Menurut Dr. Michael Chen, seorang ahli bedah mulut, "Penting untuk melakukan pemeriksaan menyeluruh pada seluruh area orofasial untuk menyingkirkan penyebab non-dental sebelum menyimpulkan bahwa gigi yang ditambal adalah satu-satunya sumber nyeri."

Terakhir, perkembangan lesi periapikal, seperti abses gigi, dapat menyebabkan nyeri hebat pada gigi yang sudah ditambal jika pulpitis ireversibel tidak diobati.

Abses adalah kantong nanah yang terbentuk di ujung akar gigi akibat infeksi bakteri yang menyebar dari pulpa yang nekrotik ke tulang rahang.
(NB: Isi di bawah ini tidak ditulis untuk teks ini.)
(** * Lavial backend: booking lifecycle, pricing, availability and tickets

    A shallow embedding of the request handlers of the Lavial coach-ticketing
    backend (Express + Mongoose + Stripe, TypeScript) and the properties of
    its booking life cycle.

    - [src/controllers/bookingController.ts]: [normalizeTravelDate],
      [formatDateKey], [createBooking], [getBooking], [validatePromoCode];
    - the payment controller: [createPaymentSheet], [handleWebhook],
      [handlePaymentSuccess], [handlePaymentFailed];
    - [src/controllers/ticketController.ts]: [validateQRCode], [useTicket];
    - the route controller: [getCities], [getDestinations],
      [getStudentDiscount], [searchTrip], [addClosedDate],
      [removeClosedDate];
    - the Mongoose models (Route, Booking, Ticket, PromoCode) and the
      express-validator chains of the router.

    JavaScript numbers are IEEE-754 binary64 values ([spec_float] with
    precision 53), dates are time values in milliseconds since the epoch,
    Mongo collections are lists of documents in insertion order, and each
    handler is a function from the store (and what the host supplies: the
    clock, fresh uuids, the Stripe client) to the new store and the HTTP
    response. *)

From Stdlib Require Import ZArith Lia List Bool Ascii String SpecFloat.
From Stdlib Require Import Sorted Permutation.
Import ListNotations.

Local Open Scope Z_scope.

(* ================================================================== *)
(** * JavaScript numbers *)
(* ================================================================== *)

Module JS.

Definition prec : Z := 53.
Definition emax : Z := 1024.

(** A JavaScript [number]. *)
Definition Number : Type := spec_float.

Definition NaN : Number := S754_nan.
Definition Infinity : Number := S754_infinity false.

(** The number of an integer literal (exact below 2^53). *)
Definition ofZ (n : Z) : Number := binary_normalize prec emax n 0 false.

Definition add (x y : Number) : Number := SFadd prec emax x y.
Definition sub (x y : Number) : Number := SFsub prec emax x y.
Definition mul (x y : Number) : Number := SFmul prec emax x y.
Definition div (x y : Number) : Number := SFdiv prec emax x y.

(** A decimal literal [m / 10^k] with [m] and [10^k] below 2^53: the binary64
    value nearest to it, which is what the correctly rounded quotient is. *)
Definition decimal (m : Z) (k : Z) : Number := div (ofZ m) (ofZ (10 ^ k)).

(** [x < y], [x <= y], [x > y], [x >= y], [x === y]: all false on NaN. *)
Definition ltb (x y : Number) : bool := SFltb x y.
Definition leb (x y : Number) : bool := SFleb x y.
Definition gtb (x y : Number) : bool := SFltb y x.
Definition geb (x y : Number) : bool := SFleb y x.
Definition strictEq (x y : Number) : bool := SFeqb x y.

Definition isNaN (x : Number) : bool :=
  match x with S754_nan => true | _ => false end.

(** [Number.isFinite]. *)
Definition isFinite (x : Number) : bool :=
  match x with S754_zero _ | S754_finite _ _ _ => true | _ => false end.

Definition isPosZero (x : Number) : bool :=
  match x with S754_zero false => true | _ => false end.
Definition isNegZero (x : Number) : bool :=
  match x with S754_zero true => true | _ => false end.

(** ToBoolean on a number: false for +0, -0 and NaN. *)
Definition truthy (x : Number) : bool :=
  match x with S754_zero _ | S754_nan => false | _ => true end.

(** SameValueZero, the equality of [Array.prototype.includes]. *)
Definition SameValueZero (x y : Number) : bool :=
  (isNaN x && isNaN y) || strictEq x y.

(** [Math.max(a, b)] (ECMA-262 21.3.2.24): NaN if either is; +0 beats -0. *)
Definition Math_max (a b : Number) : Number :=
  if isNaN a || isNaN b then NaN
  else if ltb a b || (isPosZero b && isNegZero a) then b
  else a.

(** [Math.min(a, b)] (ECMA-262 21.3.2.25): NaN if either is; -0 beats +0. *)
Definition Math_min (a b : Number) : Number :=
  if isNaN a || isNaN b then NaN
  else if ltb b a || (isNegZero b && isPosZero a) then b
  else a.

Definition Math_abs (x : Number) : Number := SFabs x.

(** [Math.round(x)] (ECMA-262 21.3.2.28): the integral number closest to [x],
    ties towards +Infinity; zeros, infinities and NaN are returned as they are,
    and a result of zero keeps the sign of [x]. *)
Definition Math_round (x : Number) : Number :=
  match x with
  | S754_finite s m e =>
      if 0 <=? e then x
      else
        let k := - e in
        let n := (cond_Zopp s (2 * Z.pos m) + 2 ^ k) / 2 ^ (k + 1) in
        if n =? 0 then S754_zero s else ofZ n
  | _ => x
  end.

End JS.

Declare Scope js_scope.
Delimit Scope js_scope with js.
Bind Scope js_scope with JS.Number.
Infix "+" := JS.add : js_scope.
Infix "-" := JS.sub : js_scope.
Infix "*" := JS.mul : js_scope.
Infix "/" := JS.div : js_scope.
Infix "<?" := JS.ltb : js_scope.
Infix "<=?" := JS.leb : js_scope.
Infix ">?" := JS.gtb : js_scope.
Infix ">=?" := JS.geb : js_scope.
Infix "===" := JS.strictEq (at level 70, no associativity) : js_scope.

(** Numeric literals of the source. *)
Definition n0 : JS.Number := S754_zero false.
Definition n1 : JS.Number := JS.ofZ 1.
Definition n3 : JS.Number := JS.ofZ 3.
Definition n100 : JS.Number := JS.ofZ 100.
Definition n0_015 : JS.Number := JS.decimal 15 3.
Definition n0_01 : JS.Number := JS.decimal 1 2.

(* ================================================================== *)
(** * JavaScript strings (byte strings; ASCII case mapping and white space) *)
(* ================================================================== *)

Module Str.

Definition isDigit (c : ascii) : bool :=
  let n := Z.of_nat (nat_of_ascii c) in (48 <=? n) && (n <=? 57).

Definition digitValue (c : ascii) : option Z :=
  if isDigit c then Some (Z.of_nat (nat_of_ascii c) - 48) else None.

Definition digitChar (d : Z) : ascii := ascii_of_nat (Z.to_nat (48 + d)).

(** White space and line terminators of the ASCII range, what [trim] strips. *)
Definition isWhiteSpace (c : ascii) : bool :=
  let n := nat_of_ascii c in
  (Nat.eqb n 32 || Nat.eqb n 9 || Nat.eqb n 10 || Nat.eqb n 11
   || Nat.eqb n 12 || Nat.eqb n 13)%bool.

Fixpoint trimStart (l : list ascii) : list ascii :=
  match l with
  | c :: l' => if isWhiteSpace c then trimStart l' else l
  | [] => []
  end.

Definition trimEnd (l : list ascii) : list ascii := rev (trimStart (rev l)).

(** [s.trim()]. *)
Definition trim (s : string) : string :=
  string_of_list_ascii (trimEnd (trimStart (list_ascii_of_string s))).

Definition upperChar (c : ascii) : ascii :=
  let n := nat_of_ascii c in
  if (Nat.leb 97 n && Nat.leb n 122)%bool then ascii_of_nat (n - 32) else c.

Definition lowerChar (c : ascii) : ascii :=
  let n := nat_of_ascii c in
  if (Nat.leb 65 n && Nat.leb n 90)%bool then ascii_of_nat (n + 32) else c.

Fixpoint mapChars (f : ascii -> ascii) (s : string) : string :=
  match s with
  | EmptyString => EmptyString
  | String c s' => String (f c) (mapChars f s')
  end.

(** [s.toUpperCase()] and [s.toLowerCase()] on ASCII letters. *)
Definition toUpperCase (s : string) : string := mapChars upperChar s.
Definition toLowerCase (s : string) : string := mapChars lowerChar s.

(** ToBoolean on a string: the empty string is falsy. *)
Definition truthy (s : string) : bool :=
  match s with EmptyString => false | _ => true end.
Kondisi ini sering ditandai dengan nyeri berdenyut yang parah, pembengkakan pada gusi atau wajah, dan sensitivitas terhadap sentuhan.

Perkembangan abses menunjukkan bahwa infeksi telah mencapai tahap lanjut dan seringkali memerlukan perawatan saluran akar yang mendesak atau bahkan pencabutan gigi jika tidak dapat diselamatkan.

Rekomendasi untuk Penanganan Nyeri Gigi Pasca-Penambalan:
  • Segera konsultasikan dengan dokter gigi jika nyeri pasca-penambalan tidak mereda dalam beberapa hari atau memburuk, untuk mendapatkan diagnosis yang akurat dan penanganan yang tepat. Penundaan dapat memperburuk kondisi dan mempersulit perawatan.
  • Ikuti semua instruksi pasca-perawatan yang diberikan oleh dokter gigi, termasuk batasan diet dan penggunaan obat pereda nyeri yang diresepkan atau direkomendasikan. Ini penting untuk mendukung proses penyembuhan dan mengurangi ketidaknyamanan.
  • Pertahankan kebersihan mulut yang ketat melalui penyikatan gigi yang teratur dan penggunaan benang gigi untuk mencegah infeksi sekunder atau komplikasi lainnya. Kebersihan mulut yang buruk dapat memperburuk kondisi yang sudah ada.
  • Pertimbangkan untuk melakukan pemeriksaan diagnostik tambahan, seperti rontgen atau tomografi komputer berkas kerucut (CBCT), jika penyebab nyeri tidak jelas dari pemeriksaan klinis awal. Pencitraan dapat mengungkapkan masalah tersembunyi seperti retakan atau lesi periapikal.
  • Diskusikan semua opsi perawatan yang tersedia dengan dokter gigi berdasarkan diagnosis, yang mungkin meliputi penyesuaian oklusal, penggantian tambalan, perawatan saluran akar, atau dalam kasus ekstrem, pencabutan gigi. Keputusan harus didasarkan pada bukti klinis dan kondisi spesifik pasien.